What to work on — Across the entries, count the lines that include "error" and report only that number.

Extracted material —
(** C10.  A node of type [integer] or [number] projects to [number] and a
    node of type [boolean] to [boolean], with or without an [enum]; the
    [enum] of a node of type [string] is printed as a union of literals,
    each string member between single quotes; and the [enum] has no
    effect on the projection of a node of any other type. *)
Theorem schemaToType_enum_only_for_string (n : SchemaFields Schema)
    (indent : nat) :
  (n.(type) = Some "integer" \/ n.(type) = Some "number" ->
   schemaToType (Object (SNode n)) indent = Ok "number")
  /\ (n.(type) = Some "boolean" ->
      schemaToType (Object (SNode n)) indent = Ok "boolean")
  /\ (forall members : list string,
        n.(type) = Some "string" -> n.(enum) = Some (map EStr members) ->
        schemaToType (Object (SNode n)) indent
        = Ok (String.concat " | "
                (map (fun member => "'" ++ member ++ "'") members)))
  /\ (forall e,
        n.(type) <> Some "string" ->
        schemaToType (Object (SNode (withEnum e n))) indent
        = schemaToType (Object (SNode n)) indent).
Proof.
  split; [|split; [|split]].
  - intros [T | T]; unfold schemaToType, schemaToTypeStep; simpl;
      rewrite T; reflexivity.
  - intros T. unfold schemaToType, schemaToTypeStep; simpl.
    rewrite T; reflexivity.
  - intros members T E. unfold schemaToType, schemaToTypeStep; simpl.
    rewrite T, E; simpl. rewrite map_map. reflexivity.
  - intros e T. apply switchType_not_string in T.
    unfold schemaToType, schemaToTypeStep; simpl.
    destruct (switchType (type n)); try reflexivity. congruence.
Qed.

...

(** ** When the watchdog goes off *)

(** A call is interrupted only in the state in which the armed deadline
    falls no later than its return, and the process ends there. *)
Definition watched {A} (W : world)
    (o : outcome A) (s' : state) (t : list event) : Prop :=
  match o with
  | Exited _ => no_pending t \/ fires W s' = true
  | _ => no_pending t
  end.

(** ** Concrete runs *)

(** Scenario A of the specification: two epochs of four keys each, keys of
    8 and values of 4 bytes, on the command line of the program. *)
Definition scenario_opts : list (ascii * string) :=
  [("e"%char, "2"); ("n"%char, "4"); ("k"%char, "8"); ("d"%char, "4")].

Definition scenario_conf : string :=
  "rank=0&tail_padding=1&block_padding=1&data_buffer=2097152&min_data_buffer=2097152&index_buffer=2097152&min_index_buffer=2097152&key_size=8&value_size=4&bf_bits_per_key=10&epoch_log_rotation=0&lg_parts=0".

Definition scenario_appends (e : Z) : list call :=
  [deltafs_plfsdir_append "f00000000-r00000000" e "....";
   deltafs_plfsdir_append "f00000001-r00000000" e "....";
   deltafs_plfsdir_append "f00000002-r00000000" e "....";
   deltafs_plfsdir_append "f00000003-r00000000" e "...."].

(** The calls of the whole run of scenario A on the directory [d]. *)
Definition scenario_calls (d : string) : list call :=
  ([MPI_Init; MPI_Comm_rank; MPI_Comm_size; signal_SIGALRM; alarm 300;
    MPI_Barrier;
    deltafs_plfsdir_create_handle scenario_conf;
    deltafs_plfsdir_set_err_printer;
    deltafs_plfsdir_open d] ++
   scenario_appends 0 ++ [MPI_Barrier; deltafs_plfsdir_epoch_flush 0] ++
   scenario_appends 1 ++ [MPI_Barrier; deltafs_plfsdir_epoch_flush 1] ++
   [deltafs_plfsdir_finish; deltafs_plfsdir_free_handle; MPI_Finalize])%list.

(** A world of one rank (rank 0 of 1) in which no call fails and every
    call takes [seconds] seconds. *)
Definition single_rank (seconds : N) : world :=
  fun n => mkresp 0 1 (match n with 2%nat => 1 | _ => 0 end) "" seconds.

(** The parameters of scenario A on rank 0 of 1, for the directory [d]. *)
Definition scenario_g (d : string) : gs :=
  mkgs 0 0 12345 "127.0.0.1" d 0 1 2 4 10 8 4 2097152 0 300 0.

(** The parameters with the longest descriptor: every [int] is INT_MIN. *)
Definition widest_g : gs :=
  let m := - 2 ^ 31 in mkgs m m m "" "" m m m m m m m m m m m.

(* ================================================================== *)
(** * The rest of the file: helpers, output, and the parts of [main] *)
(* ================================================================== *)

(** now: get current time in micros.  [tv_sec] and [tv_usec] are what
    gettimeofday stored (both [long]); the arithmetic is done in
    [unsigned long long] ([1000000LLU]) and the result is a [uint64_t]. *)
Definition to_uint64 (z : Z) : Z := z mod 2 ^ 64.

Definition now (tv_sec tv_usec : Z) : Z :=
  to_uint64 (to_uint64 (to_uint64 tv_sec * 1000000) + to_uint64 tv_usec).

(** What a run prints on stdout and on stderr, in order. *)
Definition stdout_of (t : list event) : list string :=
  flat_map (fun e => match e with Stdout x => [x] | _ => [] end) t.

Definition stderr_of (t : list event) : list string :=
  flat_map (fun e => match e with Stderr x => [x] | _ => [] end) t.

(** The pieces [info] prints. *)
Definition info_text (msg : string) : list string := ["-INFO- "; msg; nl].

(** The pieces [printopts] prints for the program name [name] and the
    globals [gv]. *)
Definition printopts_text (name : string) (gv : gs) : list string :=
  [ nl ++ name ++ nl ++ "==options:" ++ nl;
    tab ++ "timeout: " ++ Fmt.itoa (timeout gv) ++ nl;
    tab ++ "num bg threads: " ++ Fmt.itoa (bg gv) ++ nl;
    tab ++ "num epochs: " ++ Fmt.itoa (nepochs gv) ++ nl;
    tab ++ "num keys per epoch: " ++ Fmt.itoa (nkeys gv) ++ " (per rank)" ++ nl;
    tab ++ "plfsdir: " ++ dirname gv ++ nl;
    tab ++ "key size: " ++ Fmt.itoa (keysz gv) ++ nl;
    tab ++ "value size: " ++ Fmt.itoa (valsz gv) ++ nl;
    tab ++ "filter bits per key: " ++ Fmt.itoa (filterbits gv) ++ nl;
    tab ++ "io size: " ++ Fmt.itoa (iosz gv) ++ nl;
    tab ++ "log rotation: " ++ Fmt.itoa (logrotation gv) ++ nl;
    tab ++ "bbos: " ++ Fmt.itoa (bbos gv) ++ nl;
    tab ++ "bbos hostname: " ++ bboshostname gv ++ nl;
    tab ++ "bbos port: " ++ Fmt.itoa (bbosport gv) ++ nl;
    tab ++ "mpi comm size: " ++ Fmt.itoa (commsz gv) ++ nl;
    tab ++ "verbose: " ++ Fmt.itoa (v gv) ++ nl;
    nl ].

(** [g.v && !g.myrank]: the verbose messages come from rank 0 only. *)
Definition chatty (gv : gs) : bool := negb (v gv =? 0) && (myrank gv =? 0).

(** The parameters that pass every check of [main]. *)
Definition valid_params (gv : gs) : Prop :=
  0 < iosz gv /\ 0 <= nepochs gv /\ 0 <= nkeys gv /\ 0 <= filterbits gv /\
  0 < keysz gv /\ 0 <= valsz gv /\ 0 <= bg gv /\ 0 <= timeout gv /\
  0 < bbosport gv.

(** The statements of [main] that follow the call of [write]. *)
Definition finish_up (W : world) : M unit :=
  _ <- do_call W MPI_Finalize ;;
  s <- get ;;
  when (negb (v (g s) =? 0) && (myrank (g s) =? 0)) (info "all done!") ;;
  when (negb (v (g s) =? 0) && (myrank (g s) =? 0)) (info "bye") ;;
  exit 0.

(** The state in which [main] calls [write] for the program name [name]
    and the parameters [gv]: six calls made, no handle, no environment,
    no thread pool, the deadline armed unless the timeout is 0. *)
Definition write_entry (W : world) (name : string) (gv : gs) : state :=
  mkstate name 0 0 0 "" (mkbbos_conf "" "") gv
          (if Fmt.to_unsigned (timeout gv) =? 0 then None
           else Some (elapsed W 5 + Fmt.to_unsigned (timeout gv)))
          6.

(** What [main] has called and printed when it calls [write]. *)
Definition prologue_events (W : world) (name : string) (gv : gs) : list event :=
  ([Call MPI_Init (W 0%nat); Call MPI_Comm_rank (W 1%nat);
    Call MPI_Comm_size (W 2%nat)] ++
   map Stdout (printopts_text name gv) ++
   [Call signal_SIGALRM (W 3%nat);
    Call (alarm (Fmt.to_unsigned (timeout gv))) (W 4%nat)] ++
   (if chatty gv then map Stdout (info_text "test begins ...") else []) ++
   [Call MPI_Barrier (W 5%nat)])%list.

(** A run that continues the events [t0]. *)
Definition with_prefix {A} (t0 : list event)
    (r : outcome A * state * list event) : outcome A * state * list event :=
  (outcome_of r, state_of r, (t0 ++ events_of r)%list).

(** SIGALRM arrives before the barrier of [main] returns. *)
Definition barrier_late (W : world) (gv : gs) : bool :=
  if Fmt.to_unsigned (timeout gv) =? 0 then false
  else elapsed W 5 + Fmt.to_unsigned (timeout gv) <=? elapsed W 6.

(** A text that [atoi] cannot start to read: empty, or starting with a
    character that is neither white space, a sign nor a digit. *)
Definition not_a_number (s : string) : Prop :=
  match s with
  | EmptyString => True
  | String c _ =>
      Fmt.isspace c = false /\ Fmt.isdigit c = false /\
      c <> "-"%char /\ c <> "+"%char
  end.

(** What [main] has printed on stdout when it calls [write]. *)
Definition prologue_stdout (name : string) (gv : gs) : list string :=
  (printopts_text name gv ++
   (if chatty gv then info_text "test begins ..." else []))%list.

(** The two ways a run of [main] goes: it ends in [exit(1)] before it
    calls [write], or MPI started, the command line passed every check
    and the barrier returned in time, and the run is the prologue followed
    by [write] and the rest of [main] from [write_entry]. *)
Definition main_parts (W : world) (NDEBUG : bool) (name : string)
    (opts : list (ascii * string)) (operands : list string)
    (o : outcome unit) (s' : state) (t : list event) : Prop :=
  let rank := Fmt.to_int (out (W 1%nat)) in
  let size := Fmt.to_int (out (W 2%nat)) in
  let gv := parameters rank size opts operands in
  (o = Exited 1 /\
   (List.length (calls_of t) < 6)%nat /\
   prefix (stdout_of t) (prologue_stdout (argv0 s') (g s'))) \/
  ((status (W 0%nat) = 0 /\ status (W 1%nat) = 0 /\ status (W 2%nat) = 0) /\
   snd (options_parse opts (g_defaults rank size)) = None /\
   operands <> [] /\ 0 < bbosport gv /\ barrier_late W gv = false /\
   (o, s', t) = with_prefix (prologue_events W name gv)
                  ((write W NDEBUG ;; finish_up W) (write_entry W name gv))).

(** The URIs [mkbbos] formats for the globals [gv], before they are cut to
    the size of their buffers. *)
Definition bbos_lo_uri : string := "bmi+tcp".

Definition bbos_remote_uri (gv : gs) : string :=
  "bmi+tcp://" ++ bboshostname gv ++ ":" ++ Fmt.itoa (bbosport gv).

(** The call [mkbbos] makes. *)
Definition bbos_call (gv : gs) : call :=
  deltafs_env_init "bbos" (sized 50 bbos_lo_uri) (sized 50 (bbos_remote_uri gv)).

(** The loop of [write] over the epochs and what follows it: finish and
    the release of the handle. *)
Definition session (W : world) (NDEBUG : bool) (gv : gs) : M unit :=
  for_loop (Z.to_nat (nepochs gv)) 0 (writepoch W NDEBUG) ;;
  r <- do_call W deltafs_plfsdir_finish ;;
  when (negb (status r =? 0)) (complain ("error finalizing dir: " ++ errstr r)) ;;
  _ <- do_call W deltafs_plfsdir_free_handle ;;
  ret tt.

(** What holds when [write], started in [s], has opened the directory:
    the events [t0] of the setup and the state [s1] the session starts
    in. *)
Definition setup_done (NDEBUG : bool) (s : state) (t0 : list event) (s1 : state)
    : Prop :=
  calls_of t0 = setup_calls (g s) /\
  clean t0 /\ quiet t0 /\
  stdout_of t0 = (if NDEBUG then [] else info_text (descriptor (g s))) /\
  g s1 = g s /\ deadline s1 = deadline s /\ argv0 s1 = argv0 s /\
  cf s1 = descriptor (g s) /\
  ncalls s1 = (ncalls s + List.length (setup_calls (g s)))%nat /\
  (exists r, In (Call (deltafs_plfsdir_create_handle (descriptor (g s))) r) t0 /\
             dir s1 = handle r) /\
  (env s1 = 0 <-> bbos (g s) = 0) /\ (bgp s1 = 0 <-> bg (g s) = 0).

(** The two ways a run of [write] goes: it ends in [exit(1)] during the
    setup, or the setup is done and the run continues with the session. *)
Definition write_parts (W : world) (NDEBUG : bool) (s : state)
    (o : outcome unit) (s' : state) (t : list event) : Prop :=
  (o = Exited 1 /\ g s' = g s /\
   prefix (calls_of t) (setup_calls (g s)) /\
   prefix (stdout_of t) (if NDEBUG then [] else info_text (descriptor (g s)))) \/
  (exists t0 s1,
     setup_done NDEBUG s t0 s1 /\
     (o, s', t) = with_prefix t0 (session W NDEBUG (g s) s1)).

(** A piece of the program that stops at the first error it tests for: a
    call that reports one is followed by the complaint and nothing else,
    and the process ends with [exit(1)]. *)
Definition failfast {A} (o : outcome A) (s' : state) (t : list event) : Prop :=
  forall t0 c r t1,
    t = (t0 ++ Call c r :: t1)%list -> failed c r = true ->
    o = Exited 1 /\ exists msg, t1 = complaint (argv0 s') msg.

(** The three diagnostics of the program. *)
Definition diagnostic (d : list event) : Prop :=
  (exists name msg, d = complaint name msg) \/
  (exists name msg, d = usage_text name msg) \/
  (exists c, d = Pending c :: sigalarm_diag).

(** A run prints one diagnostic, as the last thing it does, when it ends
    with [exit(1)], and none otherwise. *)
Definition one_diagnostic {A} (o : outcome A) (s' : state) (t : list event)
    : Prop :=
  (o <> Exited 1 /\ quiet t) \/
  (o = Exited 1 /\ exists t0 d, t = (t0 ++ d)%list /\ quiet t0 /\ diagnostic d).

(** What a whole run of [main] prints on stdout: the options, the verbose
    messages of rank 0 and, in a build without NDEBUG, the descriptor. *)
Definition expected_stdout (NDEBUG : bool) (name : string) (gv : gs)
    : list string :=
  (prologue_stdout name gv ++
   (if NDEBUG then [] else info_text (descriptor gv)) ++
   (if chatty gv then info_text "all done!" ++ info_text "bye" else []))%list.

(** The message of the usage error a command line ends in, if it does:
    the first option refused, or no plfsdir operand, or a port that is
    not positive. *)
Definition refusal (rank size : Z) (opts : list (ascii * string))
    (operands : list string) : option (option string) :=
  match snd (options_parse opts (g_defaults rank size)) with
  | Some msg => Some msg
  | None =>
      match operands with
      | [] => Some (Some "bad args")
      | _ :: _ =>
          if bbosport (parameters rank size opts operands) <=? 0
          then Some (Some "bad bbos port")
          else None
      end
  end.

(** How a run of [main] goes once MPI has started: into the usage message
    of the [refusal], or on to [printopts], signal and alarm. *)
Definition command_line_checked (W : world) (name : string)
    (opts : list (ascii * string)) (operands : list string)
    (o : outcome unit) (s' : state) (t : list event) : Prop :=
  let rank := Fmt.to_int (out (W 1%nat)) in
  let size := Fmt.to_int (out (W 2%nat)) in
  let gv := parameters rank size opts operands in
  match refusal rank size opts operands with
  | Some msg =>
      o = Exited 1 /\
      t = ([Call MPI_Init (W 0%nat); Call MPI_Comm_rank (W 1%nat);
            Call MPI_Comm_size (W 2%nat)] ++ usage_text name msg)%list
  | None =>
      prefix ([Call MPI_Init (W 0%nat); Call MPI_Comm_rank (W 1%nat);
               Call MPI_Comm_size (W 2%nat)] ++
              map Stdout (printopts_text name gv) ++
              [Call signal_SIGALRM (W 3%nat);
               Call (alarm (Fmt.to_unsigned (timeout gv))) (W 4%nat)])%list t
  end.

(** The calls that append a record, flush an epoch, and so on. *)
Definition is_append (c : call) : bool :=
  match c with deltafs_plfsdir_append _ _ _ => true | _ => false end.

Reply to the exercise — 3